Born in 1891, Crawford had a distinguished record of firsts for a woman. The Encyclopedia notes she passed the bar exam in 1927, only 10 years after women were first allowed to practice law in Arkansas, and "excelled in abstract examination and title work." She was also the first women elected to the Camden City Council, founder of the Arkansas Girls State program and "president of every women's civic club for which she was eligible in Camden."

The result of Brickell's interest in Crawford was a 19-article investigative series, which ran in the Arkansas Gazette over five months in 1985 and 1986. She claims she uncovered both a suspect and "the motive for the murder, which had not been explored by the original police investigation."

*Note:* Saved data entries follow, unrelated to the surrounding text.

(** * Workflow-graph core of n8n-flow-maker-rag: validators, quality scorer,
      refinement pipeline and rule-based graph builder.

    The Python sources are embedded shallowly.  A JSON-like [value] type
    stands for the dynamically typed dictionaries the services pass
    around; Python exceptions are made explicit by the [result] monad;
    [uuid.uuid4()] draws from an explicit supply of identifiers.

    Conventions of the embedding:
    - a Python [dict] is an association list in insertion order, looked
      up by its first matching key;
    - strings are byte strings ([Stdlib.Strings.String]); [lower],
      [title] and [split] follow Python's on ASCII text (the letters
      A-Z and a-z, the blanks 9-13, 28-31 and 32).  Python also cases
      and splits at characters outside ASCII, which the model does not:
      the title case and the words of a text enter only the names
      written into a graph (its own, that of a credential), and no
      statement below depends on them;
    - JSON numbers are integers ([Z]); the quotient of two list lengths
      (Python [a / b], a float) is the exact rational [a # b].  Division
      of doubles is correctly rounded and monotone, and every threshold
      used below (0.2 ... 0.9) is further from any other quotient of
      lengths below 10^14 than one unit in the last place, so the
      comparisons agree.  Where a quotient is printed, the roundings of
      the doubles are followed ([double_of], [percent0]);
    - a Python [set] is kept in insertion order.  Python iterates a set
      of strings in an order that changes from run to run, so where the
      code lists the elements of a set the model shows one of the
      possible orders, and nothing below is stated of that order. *)

From Stdlib Require Import ZArith List String Ascii Bool Lia QArith.
From Stdlib Require Import Decimal DecimalString.
From Stdlib Require DecimalNat DecimalFacts.
Import ListNotations.

Set Warnings "-register-all".
Local Close Scope Q_scope.
Local Open Scope string_scope.
Local Open Scope list_scope.

(** String concatenation, kept apart from list concatenation [++]. *)
Infix "+++" := String.append (at level 60, right associativity).

(** ** Python values and exceptions *)

Inductive value : Type :=
| VNone : value
| VBool : bool -> value
| VInt : Z -> value
| VStr : string -> value
| VList : list value -> value
| VDict : list (string * value) -> value.

Definition dict := list (string * value).

Inductive exn : Type :=
| KeyError (key : string)
| TypeError
| AttributeError
| IndexError.

Inductive result (A : Type) : Type :=
| Ok (a : A)
| Raise (e : exn).

Arguments Ok {A} a.
Arguments Raise {A} e.
Lemma process_entry_records rec path prefix count idx x st st' :
  (∀ p q s s', state_of (rec p q s) = Some s' → records s s') →
  state_of (process_entry rec path prefix count idx x st) = Some st' →
  records st st'.
Proof.
  intros Hrec. unfold process_entry.
  set (line := prefix +:+ connector idx count +:+ name x).
  destruct (type x =? "dir")%string.
  - intros (new&lines&Hv&Hs&Hc&Hsub)%Hrec.
    exists new, (line :: lines). split_and!; try done.
    + rewrite Hs. simpl. by rewrite <- app_assoc.
    + by apply sublist_cons.
  - destruct (get_file_content_frame api b64 (url x) (structure_append line st))
      as (Hs&Hc&Hv).
    destruct (get_file_content (url x) _) as [[e|v] st2]; simpl in *;
      intros [= <-].
    + exists [{| visit_line := line; visit_path := full_path_of path x;
                 visit_value := "Error reading file: " +:+ str e |}], [line].
      simpl. by rewrite Hs, Hc, Hv.
    + exists [{| visit_line := line; visit_path := full_path_of path x;
                 visit_value := v |}], [line].
      simpl. by rewrite Hs, Hc, Hv.
Qed.

Lemma process_entries_records rec path prefix count idx items st st' :
  (∀ p q s s', state_of (rec p q s) = Some s' → records s s') →
  state_of (process_entries rec path prefix count idx items st) = Some st' →
  records st st'.
Proof.
  intros Hrec. revert idx st.
  induction items as [|x items IH]; intros idx st; simpl.
  - by intros [= <-].
  - destruct (process_entry rec path prefix count idx x st) as [|e s1|s1] eqn:Hx;
      simpl; try done.
    + intros [= <-]. eapply process_entry_records; [done|]. by rewrite Hx.
    + intros H. etrans; [|by eapply IH].
      eapply process_entry_records; [done|]. by rewrite Hx.
Qed.

Lemma process_path_records fuel path prefix st st' :
  state_of (process_path fuel path prefix st) = Some st' → records st st'.
Proof.
  revert path prefix st st'.
  induction fuel as [|fuel IH]; intros path prefix st st'; simpl; [done|].
  pose proof (get_contents_records path st) as Hg.
  destruct (get_contents path st) as [[e|items] st1]; simpl in *.
  - by intros [= <-].
  - intros H. etrans; [exact Hg|].
    eapply process_entries_records; [|exact H]. apply IH.
Qed.

(** X8. The keys of the content index stay unique over any call, also one
    that ends by raising. *)
Theorem contents_keys_stay_unique fuel path prefix st st' :
  NoDup (Py.keys (contents st)) →
  state_of (process_path fuel path prefix st) = Some st' →
  NoDup (Py.keys (contents st')).
Proof.
  intros Hd (new&_&_&_&->&_)%process_path_records.
  by apply NoDup_keys_replay.
Qed.

(** X9. However [analyze_repo] ends, every file entry it visited has its own
    tree line, in visiting order, and the content index holds for each
    path the value assigned at the last visit of that path: an entry that
    computes the path of an earlier one replaces its value and adds no
    key. *)
Theorem last_visit_wins fuel cache net st' :
  state_of (analyze_repo api b64 str self fuel cache net) = Some st' →
  (visit_line <$> visits st') `sublist_of` structure st'
  ∧ (∀ p, Py.getitem p (contents st') = last_value p (visits st'))
  ∧ NoDup (Py.keys (contents st'))
  ∧ (∀ p, p ∈ Py.keys (contents st') ↔ p ∈ visit_path <$> visits st').
Proof.
  unfold analyze_repo.
  intros (new&lines&Hv&Hs&Hc&Hsub)%process_path_records. simpl in *.
  subst new lines. split; [done|].
  assert (∀ p, Py.getitem p (contents st') = last_value p (visits st')) as Hget.
  { intros p. rewrite Hc, getitem_replay. by destruct (last_value _ _). }
  split; [done|]. split.
  { rewrite Hc. apply NoDup_keys_replay. constructor. }
  intros p. destruct (decide (p ∈ Py.keys (contents st'))) as [Hin|Hout].
  - split; [intros _|done].
    destruct (Py.getitem p (contents st')) as [v|] eqn:Hp.
    + rewrite Hget in Hp. unfold last_value in Hp.
      destruct (last _) as [w|] eqn:Hw; [|done].
      apply last_Some_elem_of, list_elem_of_filter in Hw as [<- Hw].
      by apply list_elem_of_fmap_2.
    + by apply getitem_None in Hp.
  - split; [done|]. intros (w&->&Hw)%list_elem_of_fmap.
    apply getitem_None in Hout. rewrite Hget in Hout. unfold last_value in Hout.
    destruct (last _) as [w'|] eqn:Hl; [done|].
    apply last_None in Hl.
    assert (w ∈ filter (λ v, visit_path v = visit_path w) (visits st')) as Hf
      by (by apply list_elem_of_filter).
    rewrite Hl in Hf. by apply elem_of_nil in Hf.
Qed.

(** *** Directories without subdirectories *)

Lemma process_entries_flat rec path prefix count idx files st :
  Forall (λ g, is_dir g = false) files →
  count = idx + length files →
  ∃ st', process_entries rec path prefix count idx files st = Done st'
    ∧ structure st' = structure st ++ flat_lines prefix files.
Proof.
  intros Hfiles. revert idx st.
  induction Hfiles as [|f files Hf _ IH]; intros idx st Hcount.
  - exists st. by rewrite app_nil_r.
  - simpl. rewrite process_entry_file by done. cbn zeta.
    assert (is_last idx count = is_nil files) as Hlast.
    { unfold is_last. simpl in Hcount.
      destruct files; simpl in *; [apply Z.eqb_eq|apply Z.eqb_neq]; lia. }
    set (line := prefix +:+ connector idx count +:+ name f).
    set (st1 := contents_set line _ _ _).
    destruct (IH (S idx) st1) as (st'&Hrun&Hs).
    { simpl in Hcount. lia. }
    exists st'. split; [done|]. rewrite Hs. subst st1. simpl.
    destruct (get_file_content_frame api b64 (url f) (structure_append line st))
      as (->&_&_).
    simpl. rewrite <- app_assoc. simpl.
    subst line. unfold connector, tree_line. by rewrite Hlast.
Qed.

Lemma process_entries_files_requests rec path prefix count idx files st st' :
  Forall (λ g, is_dir g = false) files →
  process_entries rec path prefix count idx files st = Done st' →
  ∃ us, requests st' = requests st ++ (Download <$> us).
Proof.
  intros Hfiles. revert idx st.
  induction Hfiles as [|f files Hf _ IH]; intros idx st; simpl.
  - intros [= <-]. exists []. by rewrite app_nil_r.
  - rewrite process_entry_file by done. cbn zeta.
    set (s1 := structure_append _ st).
    intros (us&Hus)%IH. simpl in Hus.
    destruct (get_file_content_cases api b64 (url f) s1)
      as [(w&_&Heq)|[(_&e&_&Heq)|(_&_&w&Heq)]]; rewrite Heq in Hus;
      simpl in Hus.
    + by exists us.
    + exists (url f :: us). by rewrite Hus, <- app_assoc.
    + exists (url f :: us). by rewrite Hus, <- app_assoc.
Qed.

(** X10. A directory whose listing returns and names no subdirectory is walked
    to the end whatever its downloads do: the call completes for any fuel,
    appends exactly one tree line per entry, in sorted order with [└── ]
    on the last one, every entry's path is a key of the content index, and
    the only requests are the one listing and then downloads.  An empty
    listing adds no line. *)
Theorem flat_directory_rendering fuel path prefix st listed st0 :
  get_contents path st = (inr listed, st0) →
  Forall (λ g, is_dir g = false) listed →
  ∃ st' us,
    process_path (S fuel) path prefix st = Done st'
    ∧ structure st'
      = structure st
        ++ flat_lines prefix (Py.sorted Py.tuple_lt sort_key listed)
    ∧ (∀ g, g ∈ listed → full_path_of path g ∈ Py.keys (contents st'))
    ∧ requests st'
      = requests st
        ++ Listing (base_url self +:+ "/contents/" +:+ path)
        :: (Download <$> us).
Proof.
  intros Hget Hfiles.
  set (items := Py.sorted Py.tuple_lt sort_key listed).
  assert (items ≡ₚ listed) as Hperm by apply sorted_perm.
  assert (Forall (λ g, is_dir g = false) items) as Hitems
    by (by rewrite Hperm).
  assert (st0 = sent (Listing (base_url self +:+ "/contents/" +:+ path)) st)
    as Hst0.
  { pose proof (get_contents_sent path st) as H. by rewrite Hget in H. }
  destruct (process_entries_flat (process_path fuel) path prefix
    (length items) 0 items st0 Hitems eq_refl) as (st'&Hrun&Hs).
  destruct (process_entries_files api b64 str (process_path fuel) path prefix
    (length items) 0 items st0 Hitems) as (st2&Hrun2&_&Hall).
  rewrite Hrun in Hrun2. injection Hrun2 as <-.
  destruct (process_entries_files_requests _ _ _ _ _ _ _ _ Hitems Hrun)
    as (us&Hus).
  exists st', us. split_and!.
  - simpl. by rewrite Hget.
  - rewrite Hs. by rewrite Hst0.
  - intros g Hg. rewrite <- Hperm in Hg.
    apply list_elem_of_lookup in Hg as [j Hj]. by apply (Hall j g).
  - rewrite Hus, Hst0. simpl. by rewrite <- app_assoc.
Qed.
(** * standup-helper: the data correlation and structuring engine

    A shallow embedding of [src/services/data_preprocessor.py] and of the
    aggregation entry points of [src/services/data_aggregator.py], with the
    properties of the specification stated and proved over it.

    Text.  A Python [str] is modelled as a list of characters of the ASCII
    range.  The character predicates below ([is_space], [is_word], [upper],
    [lower], the regular-expression classes) are the ASCII restrictions of
    Python's; codes above 127 are treated as caseless symbols that are
    neither word characters nor white space.  The bullet that the document
    structurer prints is carried as the three bytes of its UTF-8 encoding. *)

From Stdlib Require Import Ascii String ZArith Lia DecimalString.
From stdpp Require Import gmap strings list sorting.

Local Open Scope nat_scope.

Abbreviation text := (list ascii).

(** A string literal of the source, as a text. *)
Definition str (s : string) : text := list_ascii_of_string s.

(** ** Characters *)

Definition code (c : ascii) : nat := nat_of_ascii c.

Definition in_range (lo hi x : ascii) : bool :=
  (code lo <=? code x) && (code x <=? code hi).

Definition is_digit (c : ascii) : bool := in_range "0" "9" c.
Definition is_lower_az (c : ascii) : bool := in_range "a" "z" c.
Definition is_upper_az (c : ascii) : bool := in_range "A" "Z" c.
Definition is_alpha (c : ascii) : bool := is_lower_az c || is_upper_az c.
(** * Admitto: the resource catalog, its filters and the similarity query

    A shallow embedding of the read path of the application:
    - the [resources] and [documents] tables of [database/schema.sql] and the
      constraint change of [database/seed_resources.sql];
    - the Supabase queries issued by the pages under [frontend/app];
    - the client-side helper [fieldIncludes] and the two derived filters of
      the scholarships page, and the tag blocks of [ScholarshipGrid];
    - the SQL function [match_documents], over what pgvector's operator
      [<=>] guarantees of its result;
    - the rows and the transaction of the two SQL scripts in full;
    - the deadline line of a scholarship card, with the date arithmetic of
      ECMAScript;
    - the sort PostgreSQL runs for ORDER BY under LIMIT, for the order of
      rows of equal [created_at] on the home page. *)

From Stdlib Require Import List String Ascii Bool Arith ZArith Lia.
From Stdlib Require Import DecimalString.
From Stdlib Require Import Floats.
From Stdlib Require Import Permutation Sorted.
From Stdlib Require Import Reals Lra.
Import ListNotations.

Set Warnings "-register-all".

Open Scope string_scope.
Open Scope list_scope.

(* ================================================================= *)
(** ** JavaScript values *)

(** What a value of TypeScript type [unknown] can be at run time once the
    PostgREST answer has been parsed: [JSON.parse] produces null, booleans,
    numbers (binary64), strings, arrays and objects; [undefined] is what a
    missing property or an optional chain on a nullish value yields. *)
Inductive JsValue : Type :=
| JUndefined
| JNull
| JBool (b : bool)
| JNumber (x : float)
| JString (s : string)
| JArray (items : list JsValue)
| JObject (fields : list (string * JsValue)).

Module Js.

(** [String.prototype.startsWith], used to define [includes]. *)
Fixpoint startsWith (s needle : string) {struct needle} : bool :=
  match needle, s with
  | EmptyString, _ => true
  | String _ _, EmptyString => false
  | String a needle', String b s' => Ascii.eqb a b && startsWith s' needle'
  end.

"It caused quite a sensation," Brickell says.

Crawford's body was never found, and in 1969, the Probate Court of Ouachita County declared her dead.

"Over the years, so many people tracked me down on the internet asking how they could read those articles that a couple of years ago I published the series as a book called 'The Disappearance of Maud Crawford,'" Brickell explains. Continuing interest led to a second book, "In Their Own Voice: Interviews from the Maud Crawford Investigation."

"This new book gives the reader an opportunity to draw his or her own conclusions about what happened to Maud Crawford."